75 Anträge und Anfragen – so viele hatte die Seniorenvertretung  Steglitz-Zehlendorf für die erste „Senioren-BVV“ in Steglitz-Zehlendorf gesammelt. Die hätten gereicht, um gut vier Stunden zu füllen. Doch da am Mittwoch nur zwei Stunden Zeit war, beantworten Bezirksbürgermeister Norbert Kopp (CDU) und die Bezirksstadträte so viele Anfragen, wie es in der Zeit möglich war.

Zahlreiche Besucher hatten sich gegen 15 Uhr im Rathaus eingefunden, darunter nicht nur Senioren, sondern auch Vertreter der in der Bezirksverordnetenversammlung (BVV) Steglitz-Zehlendorf vertretenen Fraktionen. Sie erwartete ein wahrer Galopp durch die die unterschiedlichsten Themen, von Fragen zu senioren- und behindertengerechtem Wohnen, über die Pflege von Straßengrün, marode Geh- und fehlende Radwegen bis hin zu unrechtmäßig genutzten anonymen Grabstellen auf dem Friedhof an der Onkel-Tom-Straße. Die Bezirksstadträte beantworteten die Anfragen sehr gewissenhaft, erklärten zum Beispiel, dass der Bezirk keine eigenen finanziellen Mittel hat, um selbst Wohnungen für Senioren zu bauen oder zu kaufen, dass es nicht genug Personal gebe, um ständig alle Straßen zu kontrollieren, dass man aber Hinweise auf Gefahrenstellen gern entgegennehme und verwiesen auf Internetseiten, auf denen man sich über Demenz oder barrierefreien Wohnraum für Menschen mit Behinderung informieren könne. Für zwei der Anfragenden hatte Bezirksstadtrat Norbert Schmidt (CDU) sogar die entsprechende Broschüre dabei.
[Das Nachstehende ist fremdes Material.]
Definition component_extension (name : str) : str :=
  match name with
  | [] => []
  | _ :: rest => default [] (after_last_dot rest)
  end.

Definition spec_get_file_type (filename : str) : str :=
  let ext := lower (default [] (after_last_dot filename)) in
  if bool_decide (ext ∈ map py ["pdf"; "doc"; "docx"; "txt"; "rtf"; "odt"]%string)
  then py "document"
  else if bool_decide (ext ∈ map py ["jpg"; "jpeg"; "png"; "gif"; "webp"; "bmp";
                                      "tiff"; "svg"]%string)
  then py "image"
  else if bool_decide (ext ∈ map py ["mp3"; "wav"; "m4a"; "ogg"; "flac"; "aac";
                                      "wma"]%string)
  then py "audio"
  else if bool_decide (ext ∈ map py ["mp4"; "avi"; "mov"; "mkv"; "webm"; "flv";
                                      "wmv"; "3gp"]%string)
  then py "video"
  else py "unknown".

(** ** Bytes and text *)

Abbreviation bytes := (list Z).

(** The contents of a Python [str] that holds document text: code points. *)
Abbreviation text := (list Z).

Definition text_of_str (s : str) : text :=
  map (fun c => Z.of_nat (nat_of_ascii c)) s.

Definition is_continuation (b : Z) : bool := (0x80 <=? b) && (b <=? 0xBF).
(** * MLBlocks: the [MLPipeline] class of [mlblocks/ml_pipeline/ml_pipeline.py]

  A shallow embedding of the pipeline's hyperparameter bookkeeping and of
  its fit / predict engine, together with the properties the
  specification states about them.

  Python dictionaries are modelled as insertion-ordered association lists
  (the order in which a [dict] is iterated decides which lookup fails first
  and which of two colliding keys wins).  [MLHyperparam] objects are
  mutable and shared between the steps and the lists handed around, so they
  live in an object store indexed by references.  A step is reached
  through [steps_dict] only, under its own name, and owns its two
  hyperparameter mappings, so the steps are kept by value in [steps_dict].
  A computation carries the pipeline, the object store and a record of the
  calls made to the steps' [fit] and [produce], and ends with a value or
  with an exception; what was changed before an exception stays changed. *)

From stdpp Require Import base option list strings.
From Stdlib Require Import ZArith QArith.
Close Scope Q_scope.

(** ** Python dictionaries *)

Module PyDict.

Abbreviation dict K V := (list (K * V)).

Section ops.
Context {K V : Type} `{EqDecision K}.

(** [d[k]] as an option; [None] stands for the [KeyError]. *)
Fixpoint getitem (d : dict K V) (k : K) : option V :=
  match d with
  | [] => None
  | (k', v) :: d' => if decide (k = k') then Some v else getitem d' k
  end.

(** [d[k] = v]: an existing key keeps its position, a new key goes last. *)
Fixpoint setitem (d : dict K V) (k : K) (v : V) : dict K V :=
  match d with
  | [] => [(k, v)]
  | (k', v') :: d' =>
      if decide (k = k') then (k', v) :: d' else (k', v') :: setitem d' k v
  end.

Definition keys (d : dict K V) : list K := d.*1.
Definition values (d : dict K V) : list V := d.*2.
Definition items (d : dict K V) : list (K * V) := d.

(** [k in d] *)
Definition contains (d : dict K V) (k : K) : bool :=
  match getitem d k with Some _ => true | None => false end.

(** [{k: v for (k, v) in l}] *)
Definition of_items (l : list (K * V)) : dict K V :=
  foldl (λ d kv, setitem d kv.1 kv.2) [] l.

(** The last binding of [k] in a list of pairs. *)
Definition last_binding (l : list (K * V)) (k : K) : option V :=
  getitem (reverse l) k.

Definition wf (d : dict K V) : Prop := NoDup (keys d).

End ops.

Section map_values.
Context {K V W : Type} `{EqDecision K}.

(** [for v in d.values(): ...] rewriting every value in place. *)
Definition map_values (f : V → W) (d : dict K V) : dict K W :=
  prod_map id f <$> d.

End map_values.

End PyDict.

Import PyDict.

(** ** Exceptions, and the monad of state and exceptions *)

(** The keys used in this file are strings and pairs of strings. *)
Inductive key :=
| KStr (s : string)
| KTuple (a b : string).

Inductive exn :=
| KeyError (k : key).

Inductive outcome (A : Type) :=
| Return (a : A)
| Raise (e : exn).
Arguments Return {A} a.
Arguments Raise {A} e.

Class PyKey (K : Type) := py_key : K → key.
#[global] Instance str_py_key : PyKey string := KStr.
#[global] Instance tuple_py_key : PyKey (string * string) := λ p, KTuple p.1 p.2.

(** A computation runs on a state and ends in a state, with a value or
  with an exception: what was mutated before a [raise] stays mutated. *)
Definition M (S A : Type) : Type := S → S * outcome A.

Section monad.
Context {S : Type}.

Definition ret {A} (a : A) : M S A := λ s, (s, Return a).
Definition raise {A} (e : exn) : M S A := λ s, (s, Raise e).
Definition bind {A B} (c : M S A) (k : A → M S B) : M S B :=
  λ s, match c s with
       | (s', Return a) => k a s'
       | (s', Raise e) => (s', Raise e)
       end.
Definition gets {A} (f : S → A) : M S A := λ s, (s, Return (f s)).
Definition modify (f : S → S) : M S unit := λ s, (f s, Return tt).
End monad.

Declare Scope py_scope.
Delimit Scope py_scope with py.
Notation "x <- c ;; k" := (bind c (λ x, k))
(at level 100, c at next level, right associativity) : py_scope.
Notation "c ;; k" := (bind c (λ _, k))
(at level 100, right associativity) : py_scope.
Open Scope py_scope.

Section loops.
Context {S : Type}.

(** [for x in l: body(x)] *)
Fixpoint for_each {X} (l : list X) (body : X → M S unit) : M S unit :=
  match l with
  | [] => ret tt
  | x :: l' => body x ;; for_each l' body
  end.

(** A loop that carries a local variable from one round to the next. *)
Fixpoint for_fold {X A} (l : list X) (a : A) (body : A → X → M S A) : M S A :=
  match l with
  | [] => ret a
  | x :: l' => a' <- body a x ;; for_fold l' a' body
  end.

(** [d[k]], raising [KeyError] *)
Definition subscript {K V} `{EqDecision K, PyKey K}
    (d : dict K V) (k : K) : M S V :=
  match getitem d k with
  | Some v => ret v
  | None => raise (KeyError (py_key k))
  end.

End loops.

(** ** The data model *)

(** A reference to an [MLHyperparam] object. *)
Definition ref := nat.

Section Pipeline.

(** Hyperparameter values and fit keyword arguments, the data and the
    labels handed to [fit] and [predict], the underlying models and their
    classes are opaque to the pipeline. *)
Context {Value Data Label Model Class : Type}.

(** [model.__class__], and a class called with keyword arguments. *)
Context (class_of : Model → Class).
Context (construct : Class → dict string ref → Model).

(** Modelled from the spec: the step class ([MLBlock]) is not part of
    this file's source.  Its contract is: [fit(data, labels, **kwargs)]
    has an effect on the step's model only, [produce(data)] is a function
    of the step's model and the data, and [update_model(fixed, tunable)]
    reconstructs the model from the two hyperparameter mappings. *)
Context (block_fit : Model → Data → Label → dict string Value → Model).
Context (block_produce : Model → Data → Data).
Context (block_update_model :
           Model → dict string Value → dict string ref → Model).

Record MLHyperparam := mkMLHyperparam {
  step_name : string;
  param_name : string;
  value : Value
}.

Record MLBlock := mkMLBlock {
  name : string;
  model : Model;
  fixed_hyperparams : dict string Value;
  tunable_hyperparams : dict string ref
}.

Record MLPipeline := mkMLPipeline {
  steps_dict : dict string MLBlock;
  dataflow : list string
}.

(** The calls that reach the steps, in the order they are made. *)
Inductive call :=
  | CallFit (step : string) (x : Data) (y : Label) (kwargs : dict string Value)
  | CallProduce (step : string) (x : Data).

(** The pipeline object, the store of hyperparameter objects, and the
    calls made to the steps so far. *)
Record world := mkWorld {
  self : MLPipeline;
  objects : ref → MLHyperparam;
  calls : list call
}.

Definition set_value (hp : MLHyperparam) (v : Value) : MLHyperparam :=
  mkMLHyperparam (step_name hp) (param_name hp) v.
Definition set_model (step : MLBlock) (m : Model) : MLBlock :=
  mkMLBlock (name step) m (fixed_hyperparams step) (tunable_hyperparams step).
Definition set_fixed (step : MLBlock) (d : dict string Value) : MLBlock :=
  mkMLBlock (name step) (model step) d (tunable_hyperparams step).
Definition set_tunable (step : MLBlock) (d : dict string ref) : MLBlock :=
  mkMLBlock (name step) (model step) (fixed_hyperparams step) d.
Definition set_steps (w : world) (d : dict string MLBlock) : world :=
  mkWorld (mkMLPipeline d (dataflow (self w))) (objects w) (calls w).
Definition set_object (w : world) (r : ref) (hp : MLHyperparam) : world :=
  mkWorld (self w) (λ r', if decide (r' = r) then hp else objects w r') (calls w).
Definition log (w : world) (c : call) : world :=
  mkWorld (self w) (objects w) (calls w ++ [c]).

(** ** The operations of [MLPipeline] *)

(** [MLPipeline.__init__(steps, dataflow)] *)
Definition init (steps : list MLBlock) (dataflow : option (list string)) : MLPipeline :=
  mkMLPipeline
    (of_items ((λ step, (name step, step)) <$> steps))
    (match dataflow with
     | Some df => df
     | None => name <$> steps
     end).

(** [self.steps_dict[step_name]] *)
Definition the_step (step_name : string) : M world MLBlock :=
  d <- gets (λ w, steps_dict (self w)) ;; subscript d step_name.

(** A step is one object, reached through [steps_dict]: assigning to one of
    its attributes changes the entry of [steps_dict]. *)
Definition assign_step (step_name : string) (step : MLBlock) : M world unit :=
  modify (λ w, set_steps w (setitem (steps_dict (self w)) step_name step)).

(** [MLPipeline.update_fixed_hyperparams(fixed_hyperparams)] *)
Definition update_fixed_hyperparams
    (fixed_hyperparams' : dict (string * string) Value) : M world unit :=
  for_each (keys fixed_hyperparams') (λ '(step_name, hyperparam_name),
    step <- the_step step_name ;;
    v <- subscript fixed_hyperparams' (step_name, hyperparam_name) ;;
    let step := set_fixed step (setitem (fixed_hyperparams step) hyperparam_name v) in
    let step := set_model step
      (block_update_model (model step) (fixed_hyperparams step)
         (tunable_hyperparams step)) in
    assign_step step_name step).

(** [step.model = step.model.__class__( **step.tunable_hyperparams)] *)
Definition rebuild (step : MLBlock) : MLBlock :=
  set_model step (construct (class_of (model step)) (tunable_hyperparams step)).

(** [MLPipeline.update_tunable_hyperparams(tunable_hyperparams)] *)
Definition update_tunable_hyperparams (tunable_hyperparams' : list ref) : M world unit :=
  for_each tunable_hyperparams' (λ hyperparam,
    hp <- gets (λ w, objects w hyperparam) ;;
    step <- the_step (step_name hp) ;;
    assign_step (step_name hp)
      (set_tunable step (setitem (tunable_hyperparams step) (param_name hp) hyperparam))) ;;
  modify (λ w, set_steps w (map_values rebuild (steps_dict (self w)))).

(** [MLPipeline.get_fixed_hyperparams()] *)
Definition get_fixed_hyperparams : M world (dict (string * string) Value) :=
  steps <- gets (λ w, values (steps_dict (self w))) ;;
  for_fold steps [] (λ acc step,
    for_fold (keys (fixed_hyperparams step)) acc (λ acc hp_name,
      v <- subscript (fixed_hyperparams step) hp_name ;;
      ret (setitem acc (name step, hp_name) v))).

(** [MLPipeline.get_tunable_hyperparams()]: the objects themselves, not
    copies of them. *)
Definition get_tunable_hyperparams : M world (list ref) :=
  steps <- gets (λ w, values (steps_dict (self w))) ;;
  ret (foldl (λ acc step, acc ++ values (tunable_hyperparams step)) [] steps).

(** [MLPipeline.set_from_hyperparam_dict(hyperparam_dict)]: [hp.value = ...]
    changes the object in the store. *)
Definition set_from_hyperparam_dict (hyperparam_dict : dict string Value) : M world unit :=
  all_tunable_hyperparams <- get_tunable_hyperparams ;;
  for_each all_tunable_hyperparams (λ r,
    hp <- gets (λ w, objects w r) ;;
    if contains hyperparam_dict (param_name hp)
    then v <- subscript hyperparam_dict (param_name hp) ;;
         modify (λ w, set_object w r (set_value hp v))
    else ret tt) ;;
  update_tunable_hyperparams all_tunable_hyperparams.

(** The first loop of [fit]: the keyword arguments of each step. *)
Definition fit_param_dict (fit_params : dict (string * string) Value)
    : M world (dict string (dict string Value)) :=
  df <- gets (λ w, dataflow (self w)) ;;
  for_fold (items fit_params) (of_items ((λ step_name, (step_name, [])) <$> df))
    (λ param_dict '(key, _),
      v <- subscript fit_params key ;;
      kwargs <- subscript param_dict key.1 ;;
      ret (setitem param_dict key.1 (setitem kwargs key.2 v))).

(** [MLPipeline.fit(x, y, fit_params)]: [step.fit] changes the model of the
    step, and [step.produce] is then asked of the fitted step. *)
Definition fit (x : Data) (y : Label) (fit_params : dict (string * string) Value)
    : M world unit :=
  param_dict <- fit_param_dict fit_params ;;
  df <- gets (λ w, dataflow (self w)) ;;
  for_fold df x (λ transformed_data step_name,
    step <- the_step step_name ;;
    kwargs <- subscript param_dict step_name ;;
    modify (λ w, log w (CallFit step_name transformed_data y kwargs)) ;;
    let step := set_model step (block_fit (model step) transformed_data y kwargs) in
    assign_step step_name step ;;
    modify (λ w, log w (CallProduce step_name transformed_data)) ;;
    ret (block_produce (model step) transformed_data)) ;;
  ret tt.

(** [MLPipeline.predict(x)] *)
Definition predict (x : Data) : M world Data :=
  df <- gets (λ w, dataflow (self w)) ;;
  for_fold df x (λ transformed_data step_name,
    step <- the_step step_name ;;
    modify (λ w, log w (CallProduce step_name transformed_data)) ;;
    ret (block_produce (model step) transformed_data)).

(** ['{0}__{1}'.format(step_name, param_name)] *)
Definition format (step_name param_name : string) : string :=
  step_name +:+ "__" +:+ param_name.

(** [MLPipeline.to_dict()] *)
Definition to_dict : M world (dict string Value) :=
  all_tunable_hyperparams <- get_tunable_hyperparams ;;
  σ <- gets objects ;;
  ret (of_items ((λ r, (format (step_name (σ r)) (param_name (σ r)), value (σ r)))
                   <$> all_tunable_hyperparams)).

(** ** What the specification says, in its own terms *)

(** The [produce] of the step that [steps_dict] has under a name. *)
Definition produce_of (p : MLPipeline) (step_name : string) (x : Data) : Data :=
  match getitem (steps_dict p) step_name with
  | Some step => block_produce (model step) x
  | None => x
  end.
Einige Anträge versprachen die Bezirksstadträte mit ins Amt zu nehmen, wie zum Beispiel den Antrag der Seniorenvertretung Charlottenburg-Wilmersdorf, die Rahmenbedingungen für die nächste Wahl der Seniorenbeiräte so zu verbessern, dass auch mobilitätseingeschränkte Senioren daran teilnehmen können. Auch beim Antrag, den Königsweg zu einer verkehrsberuhigten Fahrradstrecke für Radfahrer und Fußgänger umzugestalten, versprach Bezirksstadträtin Christa Markl-Vieto (Grüne) zu schauen, was dort möglich sei.

Doch auch manche Enttäuschung war sicher dabei, wenn etwa Michael Karnetzki (SPD) erklärte, dass sein Amt den Antrag, den Ladiusmarkt an der Andreezeile wieder auf dem Fahrdamm stattfinden zu lassen, nicht unterstützen könnte, weil es sonst keinen Platz für die Marktfahrzeuge gebe. Die würden dann in die angrenzenden Straßen ausweichen, was zu Ärger mit den dortigen Anwohnern führen würde. Bei anderen Anfragen und Anträgen fehlte die Zuständigkeit, wie etwa die Schaltungen von Ampeln, für die die Verkehrslenkung Berlin verantwortlich ist, oder Verkehrskontrollen am Schlachtensee, für die die Polizei zuständig ist.

So ging es in den zwei Stunden durch insgesamt 36 Anträge und Anfragen. Die, die aus zeitlichen Gründen nicht beantwortet werden konnten, will die Seniorenvertretung zur schriftlichen Beantwortung an das Bezirksamt weiterleiten, versprach Karin Lau, die Vorsitzende der Seniorenvertretung. Sie war nach der Sitzung sehr zufrieden. Das Bezirksamt habe sich Mühe gegeben, die Fragen zu beantworten, es habe keine lapidaren Antworten gegeben und keine Sprechhülsen, keiner habe das Podium genutzt, um sich selbst darzustellen oder „Politikpoesie“ von sich zu geben, freute sich Lau.

Für einen ersten Versuch sei die Beteiligung sehr gut gewesen, sagte sie. Man habe alle eingehenden Anfragen und Anträge zugelassen, auch wenn man manchmal bei der Formulierung etwas Hilfestellung geben musste. Dass nicht alle behandelt werden konnte, habe einfach an der großen Zahl gelegen. „Schneller konnte es nicht gehen“, sagte Lau, die hofft, dass die restlichen Fragen beantwortet werden, einige der Themen vielleicht sogar von den Fraktionen aufgegriffen werden.

So positiv gestimmt, geht Lau davon aus, dass die „Senioren-BVV“ im kommenden Jahr eine Fortsetzung finden und vielleicht, so wie bereits in vielen anderen Berliner Bezirken, eine feste Einrichtung in Steglitz-Zehlendorf wird.